Considering the scarcity and the costliness of books in the Middle Ages, it is somewhat surprising that the work of instruction rested so directly upon books, that is, depended upon the mastery of a text. Thurot says: “It is the distinctive character of instruction in the Middle Ages that the science was not taught directly and in itself, but by the explanation of books which derived their authority solely from their writers.”[299] Roger Bacon formulates it: “When one knows the text, one knows all that concerns the science which is the object of the text.”[300] Instead of taking a course of logic or of ethics, says Compayré, the phrase was reading a book on logic or ethics, legere or audire librum. This close adherence to the text secured, of course, an assured demand in the university towns first for the hired pecias and later for the purchased manuscripts.
The foundation of the College of the Sorbonne dates from 1257. It was organised by Robert de Sorbon, chaplain to Louis IX. The college was at once affiliated with the University of Paris, of which it became the theological Faculty, and in the general direction of which it exercised at times a controlling influence.
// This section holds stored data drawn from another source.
(* ===== verification/Ignore.v ===== *)
(** * Ignore: the ignore list (internal/ignore/ignore.go)

    [globToRegexp] writes a pattern for package [regexp] and compiles it;
    [Compile] turns the configured patterns into a [Matcher]; [ShouldIgnore] and
    [ShouldIgnoreCall] apply it.  The specification is [glob_match], the relation
    between a glob and the texts it stands for, and the theorems show that the
    route through regular expressions implements it. *)

From S2P Require Import Prelude Golang Regexp Netip Model.
Open Scope string_scope.
Open Scope list_scope.
Open Scope Z_scope.

(** ** Globs *)

Definition star_rune : rune := char_code "*".

(** What the loop of [globToRegexp] writes for each rune. *)
Definition glob_rune (r : rune) : list rune :=
  if r =? star_rune then [char_code "."; char_code "*"] else QuoteMeta r.
Definition glob_body (glob : list rune) : list rune := glob ≫= glob_rune.
Definition glob_pattern (glob : string) : list rune :=
  [char_code "^"] ++ glob_body (runes glob) ++ [char_code "$"].
Definition globToRegexp (glob : string) : option re := Regexp.Compile (glob_pattern glob).

(** ** Matcher *)

Record rule := mkRule { rns : re; rname : re; raw : string }.
Record Matcher := mkMatcher { rules : list rule }.

Inductive ignore_error :=
| MissingSeparator (p : string)
| MatchesEverything (p : string)
| BadNamespace (p : string)
| BadWorkload (p : string).

(** One round of the loop of [Compile]. *)
Definition compile_rule (p : string) : result ignore_error rule :=
  let '(ns, name, ok) := Cut p "/" in
  if negb ok then Err (MissingSeparator p)
  else if bool_decide (ns = "*" /\ name = "*") then Err (MatchesEverything p)
  else
    match globToRegexp ns with
    | None => Err (BadNamespace p)
    | Some nsRe =>
        match globToRegexp name with
        | None => Err (BadWorkload p)
        | Some nameRe => Ok (mkRule nsRe nameRe p)
        end
    end.
Fixpoint compile_rules (patterns : list string) (m : Matcher) : result ignore_error Matcher :=
  match patterns with
  | [] => Ok m
  | p :: patterns =>
      match compile_rule p with
      | Err e => Err e
      | Ok r => compile_rules patterns (mkMatcher (rules m ++ [r]))
      end
  end.
Definition Compile (patterns : list string) : result ignore_error Matcher :=
  compile_rules patterns (mkMatcher []).

Fixpoint any_rule (rs : list rule) (namespace name : string) : bool :=
  match rs with
  | [] => false
  | r :: rs =>
      if MatchString (rns r) namespace && MatchString (rname r) name then true
      else any_rule rs namespace name
  end.
(** A nil [*Matcher] is [None]. *)
Definition ShouldIgnore (m : option Matcher) (namespace name : string) : bool :=
  match m with
  | None => false
  | Some m => any_rule (rules m) namespace name
  end.
Definition ShouldIgnoreCall (m : option Matcher) (sc : ServiceCall) : bool :=
  ShouldIgnore m (WlNamespace (Source sc)) (WlName (Source sc))
  || ShouldIgnore m (WlNamespace (Dest sc)) (WlName (Dest sc)).

(** ** Specification *)

(** A ["*"] stands for any run of runes but newlines, any other rune for
    itself. *)
Inductive glob_match : list rune -> list rune -> Prop :=
| glob_nil : glob_match [] []
| glob_star pre g s :
    Forall (fun c => is_dot c = true) pre -> glob_match g s ->
    glob_match (star_rune :: g) (pre ++ s)
| glob_lit c g s :
    c <> star_rune -> glob_match g s -> glob_match (c :: g) (c :: s).

Definition glob_matches (glob text : string) : Prop := glob_match (runes glob) (runes text).

(** A pattern names a workload: its two segments match. *)
Definition pattern_matches (p namespace name : string) : Prop :=
  let '(ns, nm, _) := Cut p "/" in glob_matches ns namespace /\ glob_matches nm name.

Definition valid_pattern (p : string) : Prop :=
  let '(ns, nm, ok) := Cut p "/" in ok = true /\ ~ (ns = "*" /\ nm = "*").

(** ** The expression of a glob *)

Fixpoint glob_re (g : list rune) : re :=
  match g with
  | [] => RCat REnd REmpty
  | c :: g =>
      if c =? star_rune then RCat (RStar dot) (glob_re g) else RCat (lit c) (glob_re g)
  end.

Lemma glob_pattern_head g :
  exists c l, glob_body g ++ [char_code "$"] = c :: l /\ (c =? char_code "*") = false.
Proof.
  destruct g as [|c g]; [by eexists _, _|]. unfold glob_body. cbn [mbind list_bind].
  unfold glob_rune. destruct (c =? star_rune) eqn:Hc; [by eexists _, _|].
  unfold QuoteMeta. destruct (is_meta c); [by eexists _, _|].
  rewrite <-!app_assoc. by eexists c, _.
Qed.

Lemma compile_atom c a c' l fuel :
  (c =? char_code "\") = false -> atom_of c = Some a -> (c' =? char_code "*") = false ->
  compile (S fuel) (c :: c' :: l) = (r ← compile fuel (c' :: l); Some (RCat a r)).
Proof. intros Hc Ha Hc'. cbn [compile]. rewrite Hc, Ha. cbn [mbind option_bind]. by rewrite Hc'. Qed.

(** Every generated pattern is accepted, and stands for its glob. *)
Lemma compile_glob g fuel :
  (length (glob_body g) + 1 < fuel)%nat ->
  compile fuel (glob_body g ++ [char_code "$"]) = Some (glob_re g).
Proof.
  revert fuel. induction g as [|c g IH]; intros fuel Hf.
  - destruct fuel as [|[|fuel]]; [simpl in Hf; lia..|]. done.
  - destruct (glob_pattern_head g) as (c' & l & Hl & Hc').
    assert (glob_body (c :: g) = glob_rune c ++ glob_body g) as Hb by done.
    rewrite Hb, <-app_assoc. rewrite Hb, length_app in Hf. cbn [glob_re].
    unfold glob_rune in Hf |- *. destruct (c =? star_rune) eqn:Hc.
    + simpl in Hf. destruct fuel as [|fuel]; [lia|]. cbn [app].
      specialize (IH fuel ltac:(lia)).
      trans (r ← compile fuel (glob_body g ++ [char_code "$"]); Some (RCat (RStar dot) r));
        [done|]. by rewrite IH.
    + unfold QuoteMeta in Hf |- *. destruct (is_meta c) eqn:Hm.
      * simpl in Hf. destruct fuel as [|fuel]; [lia|]. cbn [app].
        specialize (IH fuel ltac:(lia)). rewrite Hl in IH |- *.
        cbn [compile]. change (char_code "\" =? char_code "\") with true. cbv iota.
        rewrite Hm. cbn [mbind option_bind]. by rewrite Hc', IH.
      * simpl in Hf. destruct fuel as [|fuel]; [lia|]. cbn [app].
        specialize (IH fuel ltac:(lia)). rewrite Hl in IH |- *.
        assert (forall k, is_meta k = true -> (c =? k) = false) as Hk.
        { intros k Hk. apply Z.eqb_neq. intros ->. congruence. }
        rewrite (compile_atom _ (lit c)), IH; [done|by apply Hk| |done].
        unfold atom_of. by rewrite !Hk, Hm.
Qed.

Lemma globToRegexp_eq glob : globToRegexp glob = Some (RCat RBegin (glob_re (runes glob))).
Proof.
  unfold globToRegexp, Regexp.Compile, glob_pattern. set (g := runes glob).
  destruct (glob_pattern_head g) as (c & l & Hl & Hc).
  assert (compile (S (length (glob_body g ++ [char_code "$"])))
            (glob_body g ++ [char_code "$"]) = Some (glob_re g)) as HIH.
  { apply compile_glob. rewrite length_app. simpl. lia. }
  rewrite Hl in HIH |- *. cbn [app length] in HIH |- *.
  by rewrite (compile_atom _ RBegin), HIH.
Qed.

(** Anchored matching of the expression is the relation [glob_match]. *)
Lemma glob_re_match g : forall b s,
  (exists st, st ∈ matches (glob_re g) (mkState b s None)) <-> glob_match g s.
Proof.
  induction g as [|c g IH]; intros b s; cbn [glob_re].
  - cbn. destruct s; cbn; split.
    + intros _. constructor.
    + intros _. eexists. by left.
    + intros [st Hst]. by apply elem_of_nil in Hst.
    + intros H. inversion H.
  - destruct (c =? star_rune) eqn:Hc.
    + apply Z.eqb_eq in Hc as ->. split.
      * intros [st (st' & Hin & Hm)%list_elem_of_bind].
        apply (star_class _ (length s)) in Hm; [|done].
        destruct Hm as (pre & -> & Hall & Hcap & Hbeg). constructor; [done|].
        apply (IH (at_begin st')). exists st. destruct st'. cbn in *. by subst.
      * intros H. inversion H as [|pre g' s' Hall Hg|]; subst; [|done].
        apply (IH (if decide (pre = []) then b else false)) in Hg as [st Hst].
        exists st. apply list_elem_of_bind. eexists. split; [exact Hst|].
        apply (star_class _ (length (pre ++ s'))); [done|]. by exists pre.
    + apply Z.eqb_neq in Hc. setoid_rewrite matches_RCat. unfold lit. destruct s as [|d s].
      * rewrite matches_RClass_nil. cbn [mbind list_bind]. split; [|by inversion 1].
        intros [st Hst]. by apply elem_of_nil in Hst.
      * rewrite matches_RClass. destruct (d =? c) eqn:Hd.
        -- apply Z.eqb_eq in Hd as ->. cbn [mbind list_bind]. rewrite app_nil_r, IH.
           split; [by constructor|]. by inversion 1.
        -- apply Z.eqb_neq in Hd. split; [|by inversion 1].
           intros [st Hst]. by apply elem_of_nil in Hst.
Qed.

Lemma MatchString_glob glob text re :
  globToRegexp glob = Some re -> MatchString re text = true <-> glob_matches glob text.
Proof.
  rewrite globToRegexp_eq. intros [= <-]. rewrite MatchString_anchored. apply glob_re_match.
Qed.

(** ** Compile *)

Definition compiled (r : rule) (p : string) : Prop :=
  exists ns nm, Cut p "/" = (ns, nm, true) /\ raw r = p /\
    globToRegexp ns = Some (rns r) /\ globToRegexp nm = Some (rname r).

Lemma compile_rule_spec p :
  match compile_rule p with
  | Ok r => valid_pattern p /\ compiled r p
  | Err e => ~ valid_pattern p /\
      e = if (Cut p "/").2 then MatchesEverything p else MissingSeparator p
  end.
Proof.
  unfold compile_rule, valid_pattern, compiled.
  destruct (Cut p "/") as [[ns nm] ok]. destruct ok; cbn [negb snd]; [|naive_solver].
  case_bool_decide as H; [naive_solver|].
  rewrite (globToRegexp_eq ns), (globToRegexp_eq nm). split; [done|].
  exists ns, nm. by rewrite !globToRegexp_eq.
Qed.

Lemma compile_rules_spec patterns : forall m,
  match compile_rules patterns m with
  | Ok m' => Forall valid_pattern patterns /\
      exists rs, rules m' = rules m ++ rs /\ Forall2 compiled rs patterns
  | Err e => exists pre p post, patterns = pre ++ p :: post /\ Forall valid_pattern pre /\
      ~ valid_pattern p /\ e = if (Cut p "/").2 then MatchesEverything p else MissingSeparator p
  end.
Proof.
  induction patterns as [|p ps IH]; intros m; cbn [compile_rules].
  - split; [done|]. exists []. by rewrite app_nil_r.
  - pose proof (compile_rule_spec p) as Hp. destruct (compile_rule p) as [r|e].
    + destruct Hp as [Hv Hc]. specialize (IH (mkMatcher (rules m ++ [r]))).
      destruct (compile_rules ps _) as [m'|e].
      * destruct IH as (Hvs & rs & Hm & Hf). split; [by constructor|].
        exists (r :: rs). rewrite Hm. cbn [rules]. rewrite <-app_assoc. auto.
      * destruct IH as (pre & q & post & -> & Hpre & Hq & He).
        exists (p :: pre), q, post. split_and!; [done|apply Forall_cons; auto|done|done].
    + exists [], p, ps. by destruct Hp.
Qed.

Lemma any_rule_spec rs ps namespace name :
  Forall2 compiled rs ps ->
  any_rule rs namespace name = true <-> Exists (fun p => pattern_matches p namespace name) ps.
Proof.
  induction 1 as [|r p rs ps (ns & nm & Hcut & _ & Hns & Hnm) Hall IH]; cbn [any_rule].
  - by rewrite Exists_nil.
  - rewrite Exists_cons, <-IH. unfold pattern_matches. rewrite Hcut.
    rewrite <-(MatchString_glob _ _ _ Hns), <-(MatchString_glob _ _ _ Hnm).
    destruct (MatchString (rns r) namespace), (MatchString (rname r) name); naive_solver.
Qed.

(** [Compile] accepts a list exactly when every pattern has a separator and is
    not ["*/*"], and compiles one rule per pattern in order; otherwise it
    reports the first offending pattern, with the error that fits it. *)
Lemma Compile_decides patterns :
  match Compile patterns with
  | Ok m => Forall valid_pattern patterns /\ Forall2 compiled (rules m) patterns
  | Err e => exists pre p post, patterns = pre ++ p :: post /\ Forall valid_pattern pre /\
      ~ valid_pattern p /\ e = if (Cut p "/").2 then MatchesEverything p else MissingSeparator p
  end.
Proof.
  pose proof (compile_rules_spec patterns (mkMatcher [])) as H. unfold Compile.
  destruct (compile_rules _ _); [|done]. destruct H as (Hv & rs & -> & Hf). auto.
Qed.

(** C39: a compiled ignore list drops a service call exactly when a pattern of the
    list, read as a pair of globs, matches the source or the destination
    workload. *)
Theorem ShouldIgnoreCall_correct patterns m sc (Hm : Compile patterns = Ok m) :
  ShouldIgnoreCall (Some m) sc = true <->
  exists p, p ∈ patterns /\
    (pattern_matches p (WlNamespace (Source sc)) (WlName (Source sc)) \/
     pattern_matches p (WlNamespace (Dest sc)) (WlName (Dest sc))).
Proof.
  pose proof (compile_rules_spec patterns (mkMatcher [])) as H.
  fold (Compile patterns) in H. rewrite Hm in H. destruct H as (_ & rs & Hrs & Hf).
  unfold ShouldIgnoreCall, ShouldIgnore. rewrite Hrs. cbn [rules app].
  rewrite orb_true_iff, !(any_rule_spec rs patterns) by done. rewrite !Exists_exists.
  naive_solver.
Qed.
Lemma ShouldIgnoreCall_correct_witness :
  exists m sc, Compile ["kube-system/*"; "*/vmagent-*"] = Ok m /\
    ShouldIgnoreCall (Some m) sc = true /\
    exists p, p ∈ ["kube-system/*"; "*/vmagent-*"] /\
      (pattern_matches p (WlNamespace (Source sc)) (WlName (Source sc)) \/
       pattern_matches p (WlNamespace (Dest sc)) (WlName (Dest sc))).
Proof.
  eexists (mkMatcher _), (mkServiceCall (mkWorkload "checkout" "shop" "Deployment")
    (mkWorkload "vmagent-0" "obs" "Pod") 80 ProtocolTCP "").
  assert (Hm : Compile ["kube-system/*"; "*/vmagent-*"] = Ok _) by (vm_compute; reflexivity).
  split; [exact Hm|]. refine ((fun H => conj H (proj1 (ShouldIgnoreCall_correct _ _ _ Hm) H)) _).
  vm_compute. reflexivity.
Defined.

(** The guard against catch-all patterns is syntactic: ["*/*"] is rejected, but
    ["**/*"] is accepted and ignores every workload whose names hold no newline. *)
Lemma catch_all_slips_through :
  (forall m, Compile ["*/*"] <> Ok m) /\
  exists m, Compile ["**/*"] = Ok m /\
    forall namespace name,
      Forall (fun c => is_dot c = true) (runes namespace) ->
      Forall (fun c => is_dot c = true) (runes name) ->
      ShouldIgnore (Some m) namespace name = true.
Proof.
  split; [by vm_compute|].
  destruct (Compile ["**/*"]) as [m|e] eqn:Hm; [|by vm_compute in Hm].
  exists m. split; [done|]. intros ns nm Hns Hnm.
  pose proof (compile_rules_spec ["**/*"] (mkMatcher [])) as H.
  fold (Compile ["**/*"]) in H. rewrite Hm in H. destruct H as (_ & rs & Hrs & Hf).
  unfold ShouldIgnore. rewrite Hrs. apply (any_rule_spec rs _ _ _ Hf). left.
  unfold pattern_matches, glob_matches. change (Cut "**/*" "/") with ("**", "*", true).
  cbv iota beta. change (runes "**") with [star_rune; star_rune].
  change (runes "*") with [star_rune].
  assert (forall t, Forall (fun c => is_dot c = true) t -> glob_match [star_rune] t) as Hstar.
  { intros t Ht. rewrite <-(app_nil_r t). repeat constructor. done. }
  split; [|by apply Hstar]. apply (glob_star [] [star_rune]); [constructor|by apply Hstar].
Qed.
The college is connected with my subject on the ground of its assumption of the theological censorship of the Paris book-trade and of its frequent attempts to exercise a general censorship over all the productions of the Paris printing-press.
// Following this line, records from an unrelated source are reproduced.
Lemma pod_here_Some s raw :
  pod_here s = Some raw -> pod_body raw /\ exists post, s = pod_text ++ raw ++ post.
Proof.
  unfold pod_here. destruct (sat (map _ pod_text) s) eqn:Hpod; [|done].
  apply sat_lits in Hpod as [t ->]. change (drop 3 (pod_text ++ t)) with t.
  destruct (sat (uuid_classes _ _) t) eqn:Hu; [|destruct (sat (compact_classes _) t) eqn:Hc; [|done]].
  - intros [= <-]. apply sat_split in Hu as (s1 & s2 & -> & Hl & Hs).
    change (length (uuid_classes is_sep is_hex)) with 36%nat in Hl.
    rewrite take_app_length' by done. split; [by left|by exists s2].
  - intros [= <-]. apply sat_split in Hc as (s1 & s2 & -> & Hl & Hs).
    change (length (compact_classes is_hex)) with 32%nat in Hl.
    rewrite take_app_length' by done. split; [by right|by exists s2].
Qed.

Lemma sat_app_l ps s t : sat ps s = true -> sat ps (s ++ t) = true.
Proof.
  intros (s1 & s2 & -> & Hl & Hs)%sat_split. rewrite <-(app_nil_r ps), <-app_assoc.
  by rewrite sat_app, Hs.
Qed.

Lemma pod_here_body raw post : pod_body raw -> pod_here (pod_text ++ raw ++ post) <> None.
Proof.
  intros H. unfold pod_here.
  replace (sat (map _ pod_text) (pod_text ++ raw ++ post)) with true
    by (symmetry; apply sat_lits; eauto).
  change (drop 3 (pod_text ++ raw ++ post)) with (raw ++ post).
  destruct H as [[_ H]|[_ H]]; rewrite (sat_app_l _ _ post H); [done|].
  by destruct (sat (uuid_classes _ _) _).
Qed.

Lemma first_pod_Some s raw :
  first_pod s = Some raw -> pod_body raw /\ exists pre post, s = pre ++ pod_text ++ raw ++ post.
Proof.
  induction s as [|c s IH]; cbn [first_pod].
  - by vm_compute.
  - destruct (pod_here (c :: s)) as [r|] eqn:Hp.
    + intros [= ->]. apply pod_here_Some in Hp as [Hb [post Hs]]. split; [done|].
      by exists [], post.
    + intros [Hb (pre & post & ->)]%IH. split; [done|]. by exists (c :: pre), post.
Qed.

Lemma first_pod_None s pre raw post :
  first_pod s = None -> s = pre ++ pod_text ++ raw ++ post -> ~ pod_body raw.
Proof.
  revert pre. induction s as [|c s IH]; intros pre; cbn [first_pod].
  - intros _ H. by destruct pre.
  - destruct (pod_here (c :: s)) as [r|] eqn:Hp; [done|]. intros Hf Heq Hb.
    destruct pre as [|c' pre].
    + rewrite Heq in Hp. by apply (pod_here_body _ _ Hb) in Hp.
    + injection Heq as -> Heq. by apply (IH pre).
Qed.

(** *** Normalisation *)

Definition norm_rune (r : rune) : rune :=
  let r := if r =? char_code "_" then char_code "-" else r in
  if between 65 90 r then r + 32 else r.

Lemma char_code_of_rune r : 0 <= r < 256 -> char_code (ascii_of_N (Z.to_N r)) = r.
Proof. intros H. unfold char_code. rewrite N_ascii_embedding by lia. lia. Qed.

Lemma codes_string_of_runes l :
  Forall (fun r => 0 <= r < 128) l -> codes (string_of_runes l) = l.
Proof.
  unfold codes, string_of_runes. rewrite list_ascii_of_string_of_list_ascii.
  induction 1 as [|r l Hr _ IH]; [done|]. cbn. rewrite IH. f_equal.
  apply char_code_of_rune. lia.
Qed.

Lemma codes_norm s :
  codes (ToLower (ReplaceByte s "_" "-")) = map norm_rune (codes s).
Proof.
  unfold codes, ToLower, ReplaceByte. induction s as [|c s IH]; [done|].
  cbn. f_equal; [|exact IH]. clear IH. destruct c as [[] [] [] [] [] [] [] []]; vm_compute; done.
Qed.

Lemma sat_Forall (P : rune -> Prop) ps s :
  Forall (fun p => forall c, p c = true -> P c) ps -> length s = length ps ->
  sat ps s = true -> Forall P s.
Proof.
  intros H. revert s. induction H as [|p ps Hp _ IH]; intros [|c s]; cbn; try done.
  rewrite andb_true_iff. intros [= Hl] [Hc Hs]. constructor; auto.
Qed.

Lemma uuid_classes_Forall (P : (rune -> bool) -> Prop) sep hex :
  P sep -> P hex -> Forall P (uuid_classes sep hex).
Proof. intros Hs Hh. unfold uuid_classes. repeat constructor; done. Qed.

Lemma uuid_classes_Forall2 (R : (rune -> bool) -> (rune -> bool) -> Prop) sep hex sep' hex' :
  R sep sep' -> R hex hex' -> Forall2 R (uuid_classes sep hex) (uuid_classes sep' hex').
Proof. intros Hs Hh. unfold uuid_classes. repeat constructor; done. Qed.

Lemma is_hex_range r : is_hex r = true -> 0 <= r < 128.
Proof. unfold is_hex, between. lia. Qed.
Lemma is_sep_range r : is_sep r = true -> 0 <= r < 128.
Proof. unfold is_sep. change (char_code "-") with 45. change (char_code "_") with 95. lia. Qed.
Lemma norm_hex r : is_hex r = true -> is_lower_hex (norm_rune r) = true.
Proof.
  unfold is_hex, is_lower_hex, norm_rune, between. change (char_code "_") with 95. intros H.
  replace (r =? 95) with false by lia.
  destruct ((65 <=? r) && (r <=? 90)) eqn:Hr; lia.
Qed.
Lemma norm_sep r : is_sep r = true -> is_dash (norm_rune r) = true.
Proof.
  unfold is_sep, is_dash. rewrite orb_true_iff, !Z.eqb_eq. intros [->| ->]; by vm_compute.
Qed.

Lemma pod_body_range raw : pod_body raw -> Forall (fun r => 0 <= r < 128) raw.
Proof.
  pose proof is_hex_range. pose proof is_sep_range.
  intros [[Hl Hs]|[Hl Hs]].
  - apply (sat_Forall _ (uuid_classes is_sep is_hex)); [|done..].
    by apply uuid_classes_Forall.
  - apply (sat_Forall _ (compact_classes is_hex)); [|done..].
    by apply Forall_replicate.
Qed.

Lemma length_codes s : length (codes s) = String.length s.
Proof. unfold codes. rewrite length_map. induction s as [|c s IH]; cbn; congruence. Qed.

Lemma codes_app a b : codes (a +:+ b)%string = codes a ++ codes b.
Proof. unfold codes. induction a as [|c a IH]; [done|]. rewrite append_cons. cbn. by rewrite IH. Qed.

Lemma codes_slice lo hi s : codes (slice lo hi s) = take (hi - lo) (drop lo (codes s)).
Proof.
  unfold codes, slice. generalize (hi - lo)%nat as n. clear hi.
  revert lo. induction s as [|c s IH]; intros [|lo] [|n]; cbn; try done.
  specialize (IH 0%nat n). cbn in IH. by rewrite IH.
Qed.

Lemma contains_byte_codes s c :
  contains_byte s c = existsb (fun r => r =? char_code c) (codes s).
Proof.
  unfold contains_byte, codes. induction s as [|d s IH]; [done|]. cbn.
  rewrite negb_andb, IH. f_equal. unfold char_code.
  destruct (decide (d = c)) as [->|Hne].
  - rewrite Z.eqb_refl, bool_decide_false; [done|]. by intros [].
  - rewrite bool_decide_true by done. symmetry. apply Z.eqb_neq. intros H. apply Hne.
    apply (inj Z.of_N) in H. rewrite <-(ascii_N_embedding d), <-(ascii_N_embedding c). by rewrite H.
Qed.

Lemma existsb_not_dash l :
  Forall (fun r => is_lower_hex r = true) l -> existsb (fun r => r =? char_code "-") l = false.
Proof.
  induction 1 as [|r l Hr _ IH]; [done|]. cbn. rewrite IH, orb_false_r.
  unfold is_lower_hex, between in Hr. change (char_code "-") with 45. lia.
Qed.

Lemma compact_canonical s :
  length (codes s) = 32%nat -> Forall (fun r => is_lower_hex r = true) (codes s) ->
  canonical_uid (slice 0 8 s +:+ "-" +:+ slice 8 12 s +:+ "-" +:+ slice 12 16 s +:+ "-" +:+
        slice 16 20 s +:+ "-" +:+ slice 20 32 s)%string.
Proof.
  intros Hl Hall. unfold canonical_uid. rewrite <-length_codes.
  rewrite !codes_app, !codes_slice. change (codes "-") with [45].
  split.
  - repeat (rewrite length_app || rewrite length_take || rewrite length_drop). rewrite Hl. done.
  - assert (forall m lo hi, (hi - lo)%nat = m -> (hi <= 32)%nat -> (lo <= hi)%nat ->
      length (replicate m is_lower_hex) = length (take (hi - lo) (drop lo (codes s))) /\
      sat (replicate m is_lower_hex) (take (hi - lo) (drop lo (codes s))) = true) as Hp.
    { intros m lo hi <- ? ?.
      assert (length (take (hi - lo) (drop lo (codes s))) = hi - lo)%nat as Hlen
        by (rewrite length_take, length_drop; lia).
      rewrite length_replicate, Hlen. split; [done|]. apply sat_replicate; [done|].
      by apply Forall_take, Forall_drop. }
    unfold uuid_classes.
    destruct (Hp 8%nat 0%nat 8%nat) as [L1 S1]; [lia..|].
    destruct (Hp 4%nat 8%nat 12%nat) as [L2 S2]; [lia..|].
    destruct (Hp 4%nat 12%nat 16%nat) as [L3 S3]; [lia..|].
    destruct (Hp 4%nat 16%nat 20%nat) as [L4 S4]; [lia..|].
    destruct (Hp 12%nat 20%nat 32%nat) as [L5 S5]; [lia..|].
    rewrite sat_app, S1 by exact L1. rewrite (sat_app [is_dash]) by done.
    rewrite sat_app, S2 by exact L2. rewrite (sat_app [is_dash]) by done.
    rewrite sat_app, S3 by exact L3. rewrite (sat_app [is_dash]) by done.
    rewrite sat_app, S4 by exact L4. rewrite (sat_app [is_dash]) by done.
    rewrite S5. done.
Qed.

Lemma normalise_canonical raw :
  pod_body raw -> canonical_uid (normalisePodUID (string_of_runes raw)).
Proof.
  intros Hb. pose proof (pod_body_range _ Hb) as Hrange.
  unfold normalisePodUID. cbv zeta.
  set (s := ToLower _).
  assert (codes s = map norm_rune raw) as Hs
    by (unfold s; by rewrite codes_norm, codes_string_of_runes).
  rewrite contains_byte_codes, <-length_codes, Hs, length_map.
  destruct Hb as [[Hl Hsat]|[Hl Hsat]]; rewrite Hl.
  - rewrite andb_false_r. unfold canonical_uid. rewrite <-length_codes, Hs, length_map.
    split; [done|]. eapply sat_map; [|exact Hsat].
    apply uuid_classes_Forall2; [exact norm_sep|exact norm_hex].
  - assert (Forall (fun r => is_lower_hex r = true) (map norm_rune raw)) as Hall.
    { apply (sat_replicate _ 32%nat); [by rewrite length_map|].
      eapply sat_map; [|exact Hsat]. unfold compact_classes. apply Forall2_replicate. exact norm_hex. }
    rewrite existsb_not_dash by done. cbn [negb andb].
    change (32 =? 32)%nat with true. cbv iota.
    apply compact_canonical; rewrite Hs; [by rewrite length_map|done].
Qed.

(** *** Writing a UUID into a path *)

Definition hex_group (n : nat) (g : string) : Prop :=
  String.length g = n /\ Forall (fun r => is_hex r = true) (codes g).
Definition hex_groups (gs : list string) : Prop :=
  Forall2 hex_group [8; 4; 4; 4; 12]%nat gs.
As we shall note later in the history of the Paris book-trade, various complications arose between the publishers and booksellers possessing a university license (the libraires jurés) and certain unlicensed dealers who undertook to come into competition with them. The locality occupied by these unlicensed booksellers was on the Island of the Cité, immediately by the precincts of Notre Dame. In fact it was the case with the book-trade generally north of the Alps that its business was very largely carried on in the portals of a church if not under the immediate shadow of the cathedral.